Когда я открываю книгу Алексиса де Токвиля, мне кажется, я читаю про своих дедов, которые повторили парадокс Великой Французской революции: кто поднялся до революции, те и совершили революцию. О прошлом у дедов сожаления не было. Жалеть не могли того, что разрушали. Не слышал я от них причитаний, слышных теперь: «Что сделали с Россией!». В той России они жили, не принимали и современности. Если определять состояние их духа одним словом, я бы выбрал озадаченность. Свидетели и участники переворотов, жертвы политических передряг, думали, будто жизнь впереди, придет время всё обдумать и рассказать, но папка с надписью «Мои мемуары» оказалась пуста: не дождались дозволенности. Инертность тоже была, мемуары – близость конца, а хотелось пожить. Современники войн, участники революций, свидетели политических процессов, жертвы чисток, доносов и проработок – у них существование размеренное так и не началось. Выпали им исторические события, встречи с выдающимися личностями, социальное продвижение от патриархальной пашни до штурма неба, многообразные международные впечатления, мировой опыт, накопленный и непрерывно обдумываемый. От изобилия остались крохи и те пропали по большей части втуне, хотя у них в окружении пишущих уже выработалось умение владеть пером.
С тех пор, как мое время сделалось для меня предметом воспоминаний, стал я понимать их, проживших почти полжизни до революции. Не испытав изжитости образа жизни, тех же чувств не поймёшь. Вышедшим из низов жилось всё лучше, но тем яснее понимали: так жить невыносимо. Росло их благополучие, но то была уже сплошная ложь, прежде всего самим себе.

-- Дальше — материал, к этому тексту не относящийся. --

Definition apply_company_update (data : CompanyUpdateInput) (c : Company) : Company :=
  mkCompany (company_id c)
    (or_keep (set_company_name data) (company_name c))
    (or_keep (set_baseCurrency data) (company_baseCurrency c)).

Definition apply_project_update (data : ProjectUpdateInput) (p : Project) : Project :=
  mkProject (project_id p)
    (or_keep (set_project_companyId data) (project_companyId p))
    (or_keep (set_name data) (project_name p))
    (or_keep (set_project_description data) (project_description p))
    (or_keep (set_active data) (project_active p)).

Definition apply_membership_update (data : MembershipUpdateInput) (m : Membership)
  : Membership :=
  mkMembership (membership_id m)
    (or_keep (set_membership_userId data) (membership_userId m))
    (or_keep (set_membership_companyId data) (membership_companyId m))
    (or_keep (set_role data) (membership_role m)).

Definition apply_policy_update (data : ApprovalPolicyUpdateInput) (p : ApprovalPolicy)
  : ApprovalPolicy :=
  mkApprovalPolicy (policy_id p)
    (or_keep (set_policy_companyId data) (policy_companyId p))
    (or_keep (set_type data) (policy_type p))
    (or_keep (set_thresholdPercent data) (policy_thresholdPercent p))
    (or_keep (set_maxPerEmployeeMinor data) (policy_maxPerEmployeeMinor p))
    (or_keep (set_largeExpenseThresholdMinor data) (policy_largeExpenseThresholdMinor p))
    (or_keep (set_requireCeoForLarge data) (policy_requireCeoForLarge p)).

Definition never_refused {R} : DB -> R -> R -> option exn := fun _ _ _ => None.

(** P2003 for the foreign key that names no row. *)
Definition foreign_key (field : option string) : option exn :=
  option_map P2003 field.

Definition company_update (w : WhereInput) (data : CompanyUpdateInput) : Async Company :=
  update_where companyModel with_companies never_refused w (apply_company_update data).

Definition project_update (w : WhereInput) (data : ProjectUpdateInput) : Async Project :=
  update_where projectModel with_projects
    (fun db _ _ =>
       foreign_key (dangling (find_company db) "companyId" (set_project_companyId data)))
    w (apply_project_update data).

(** A membership whose pair of user and company another row has already
    is refused. *)
Definition pair_taken (db : DB) (m : Membership) : bool :=
  existsb (fun x => negb (String.eqb (membership_id x) (membership_id m))
                    && String.eqb (membership_userId x) (membership_userId m)
                    && String.eqb (membership_companyId x) (membership_companyId m))
          (memberships db).

Definition membership_update (w : WhereInput) (data : MembershipUpdateInput)
  : Async Membership :=
  update_where membershipModel with_memberships
    (fun db _ m =>
       or_else
         (foreign_key
            (or_else (dangling (find_user db) "userId" (set_membership_userId data))
                     (dangling (find_company db) "companyId"
                               (set_membership_companyId data))))
         (if pair_taken db m then Some (P2002 "userId,companyId") else None))
    w (apply_membership_update data).

Definition membership_delete (w : WhereInput) : Async Membership :=
  delete_where membershipModel with_memberships w.

Definition set_fits (o : option (option Z)) : bool :=
  match o with Some (Some z) => fits_int64 z | _ => true end.

Definition approvalPolicy_update (w : WhereInput) (data : ApprovalPolicyUpdateInput)
  : Async ApprovalPolicy :=
  if set_fits (set_maxPerEmployeeMinor data)
     && set_fits (set_largeExpenseThresholdMinor data)
  then update_where approvalPolicyModel with_approvalPolicies
         (fun db _ _ =>
            foreign_key (dangling (find_company db) "companyId" (set_policy_companyId data)))
         w (apply_policy_update data)
  else throw (invalid_value "data").

(* ================================================================== *)
(** * The tenant wrapper (src/lib/tenant-guard.ts) *)
(* ================================================================== *)

Module TenantPrisma.

Record t := mk { companyId : string; userId : string }.

Definition getCompanyId (this : t) : string := companyId this.
Definition getUserId (this : t) : string := userId this.

(** [companyId: this.companyId] *)
Definition own_company (this : t) : WhereProp :=
  Field "companyId" (Equals (SStr (companyId this))).

(** [project: { companyId: this.companyId }] *)
Definition own_project (this : t) : WhereProp :=
  Relation "project" [Field "companyId" (Equals (SStr (companyId this)))].

(** [...args?.where] *)
Definition where_of (args : option FindManyArgs) : WhereInput :=
  or_empty (match args with Some a => where_ a | None => None end).

(** [{ ...args, where: w }] *)
Definition with_where (args : option FindManyArgs) (w : WhereInput) : FindManyArgs :=
  match args with
  | Some a =>
      mkFindManyArgsWith (Some w) (orderBy a) (cursor a) (skip a) (take a) (distinct a)
                         (include a)
  | None => mkFindManyArgs (Some w) None None None
  end.

(** [x && { k: x }] spread into an object: the key is set only when [x]
    is truthy; a number is truthy unless it is zero. *)
Definition if_truthy_nat (x : option nat) : option nat :=
  match x with
  | Some 0 => None
  | _ => x
  end.

Definition if_truthy_int (x : option Z) : option Z :=
  match x with
  | Some 0%Z => None
  | _ => x
  end.

(** [{ where: w, ...(args?.orderBy && { orderBy: args.orderBy }),
      ...(args?.cursor && { cursor: args.cursor }),
      ...(args?.take && { take: args.take }),
      ...(args?.skip && { skip: args.skip }) }]: an object, also an empty
    one, is truthy. *)
Definition count_args (args : option FindManyArgs) (w : WhereInput) : FindManyArgs :=
  match args with
  | Some a =>
      mkFindManyArgsWith (Some w) (orderBy a) (cursor a) (if_truthy_nat (skip a))
                         (if_truthy_int (take a)) [] columns_only
  | None => mkFindManyArgs (Some w) None None None
  end.

(** [{ ...args, where: { ...args.where, k: v } }] for [findUnique]. *)
Definition unique_with (args : UniqueArgs) (p : WhereProp) : UniqueArgs :=
  mkUniqueArgsWith (spread_with (unique_where args) p) (unique_include args).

Самообман, сплошной и всеобщий самообман, о чём писал их любимый Чехов: «Виноваты не смотрители, а все мы, но нам до этого дела нет, это неинтересно». Из простых уже при жизни поднявшийся к мировой славе писатель подчеркивал: все мы – других нет, все виноваты в попрании свободы, отсталости и бедности. По Герцену: людей можно освободить настолько, сколько есть у них свободы внутренней. Чехов находил, что современники самовлюбленно зашорены. По Юнгу, единицы являются сознательными современниками; Брукс Адамс считал: не меньше трех поколений требуется, чтобы образовалось понимание происходившего. Комментаторы Библии утверждают: предсказания пророков – воспоминания о прошлом, обращенные в будущее. Современность понимается задним числом, когда ничего изменить нельзя.
«На вдумывание мало у нас было способных».
«Читал “Оскудение” Атавы-Терпигорева, жестоко-верные очерки», – Вернадский записал в интимном дневнике. На Крымском побережье, в ожидании английского корабля, собираясь эмигрировать, ученый запоздало читает оправдавшийся прогноз, соглашается и сам же, судя по тому же дневнику, строит воздушные замки, создавая в своем воображении исследовательские институты, которые будто бы ждут его за рубежом. И это ученый, которого при советской власти станут называть великим! Не удалось ему проверить большие ожидания. Правительство Великобритании, напуганное ростом рабочего движения у себя в стране, не принимало российских беженцев, сочувствующих Белому движению. И по неясным до сих пор мотивам баварский, правивший в Англии Дом Ганноверов отказался вывезти своих, царствовавших в России кровных родственников. Их на станцию Александровскую придется доставлять моему двоюродному деду, местному жителю, специалисту по обезвреживанию неразорвавшихся террористических бомб, пиротехнику, унтер-офицеру…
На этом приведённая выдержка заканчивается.